WHAT IS REQUIRED:
For the records below, print the lines from the line with "intros Hv Hg." through the line with "assert (Ht : forall" exactly as written; include both end lines and exclude the rest.

MATERIAL SUPPLIED:
(** ** Printing and parsing *)

Lemma digit_graph c : is_digit c = true -> is_graph c = true.
Proof. destruct c as [[] [] [] [] [] [] [] []]; vm_compute; done. Qed.

Lemma parse_component_itoa z orig : wf_num z -> parse_component (itoa z) orig = Ok z.
Proof.
  unfold wf_num. intros H. unfold parse_component. rewrite atoi_itoa by done.
  destruct (itoa_literal z) as (_ & _ & Hl); [lia|].
  destruct (Z.ltb_spec z 0); [lia|]. cbn.
  destruct (itoa z) as [|c [|d r]]; try done. cbn. by destruct (ascii_dec c "0").
Qed.

Definition triple_string (v : Version) : string :=
  itoa (Major v) +++ String "." (itoa (Minor v) +++ String "." (itoa (Patch v))).

Lemma version_string_cut v :
  version_string v = triple_string v +++ (if String.eqb (Pre v) "" then "" else String "-" (Pre v)).
Proof. unfold version_string, triple_string. rewrite !str_app_assoc. cbn. by rewrite str_app_assoc. Qed.

Lemma triple_string_graph v : wf_version v -> str_all is_graph (triple_string v) = true.
Proof.
  intros (H1 & H2 & H3). unfold wf_num, triple_string in *.
  rewrite !str_all_app. cbn. rewrite !str_all_app. cbn.
  rewrite !(str_all_impl is_digit is_graph _ digit_graph) by (apply itoa_digits; lia). done.
Qed.

Lemma itoa_no_byte z c : (0 <= z)%Z -> is_digit c = false -> contains_byte c (itoa z) = false.
Proof. intros H. apply str_all_not_contains. by apply itoa_digits. Qed.

Lemma triple_split v : wf_version v -> split_on "." (triple_string v) = [itoa (Major v); itoa (Minor v); itoa (Patch v)].
Proof.
  intros (H1 & H2 & H3). unfold wf_num, triple_string in *.
  rewrite !split_on_app by (apply itoa_no_byte; [lia|done]).
  by rewrite split_on_none by (apply itoa_no_byte; [lia|done]).
Qed.

Lemma triple_no_dash v : wf_version v -> contains_byte "-" (triple_string v) = false.
Proof.
  intros (H1 & H2 & H3). unfold wf_num, triple_string in *.
  rewrite !contains_app. cbn. rewrite !contains_app. cbn.
  by rewrite !itoa_no_byte by (done || lia).
Qed.

Lemma trim_v_digit s : str_all is_digit s = true -> s <> "" -> forall t, trim_prefix "v" (s +++ t) = s +++ t.
Proof.
  intros H N t. unfold trim_prefix. destruct s as [|c s]; [done|]. cbn in *. bools.
  destruct (ascii_dec "v" c) as [<-|]; done.
Qed.

Lemma parsePartial_print v :
  wf_version v -> str_all is_graph (Pre v) = true -> parsePartial (version_string v) = Ok (v, 3%Z).
Proof.
  intros Hv Hg. unfold parsePartial. rewrite version_string_cut.
  assert (Hpre : str_all is_graph (if String.eqb (Pre v) "" then "" else String "-" (Pre v)) = true)
    by (destruct (String.eqb (Pre v) ""); [done|exact Hg]).
  rewrite trim_space_graph by (by rewrite str_all_app, triple_string_graph, Hpre).
  assert (Ht : forall t, trim_prefix "v" (triple_string v +++ t) = triple_string v +++ t).
  { intros t. unfold triple_string. rewrite str_app_assoc. destruct Hv as (H1 & _).
    destruct (itoa_literal (Major v)) as (Hd & Hn & _); [unfold wf_num in H1; lia|].
    by apply trim_v_digit. }
  rewrite Ht.
  assert (Hcut : cut_first "-" (triple_string v +++ (if String.eqb (Pre v) "" then "" else String "-" (Pre v)))
    = if String.eqb (Pre v) "" then None else Some (triple_string v, Pre v)).
  { destruct (String.eqb (Pre v) "").
    - rewrite str_app_nil_r. apply cut_first_none. by apply triple_no_dash.
    - apply cut_first_spec. split; [done|]. by apply triple_no_dash. }
  rewrite Hcut. pose proof Hv as (H1 & H2 & H3). destruct v as [a b c p]; cbn [Pre] in *.
  destruct (String.eqb_spec p "") as [->|N].
  - rewrite str_app_nil_r. cbn [rbind].
    rewrite triple_split by done. cbn. by rewrite !parse_component_itoa.
  - destruct p as [|d p]; [done|]. cbn [rbind].
    rewrite triple_split by done. cbn. by rewrite !parse_component_itoa.
Qed.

REPLY:
  intros Hv Hg. unfold parsePartial. rewrite version_string_cut.
  assert (Hpre : str_all is_graph (if String.eqb (Pre v) "" then "" else String "-" (Pre v)) = true)
    by (destruct (String.eqb (Pre v) ""); [done|exact Hg]).
  rewrite trim_space_graph by (by rewrite str_all_app, triple_string_graph, Hpre).
  assert (Ht : forall t, trim_prefix "v" (triple_string v +++ t) = triple_string v +++ t).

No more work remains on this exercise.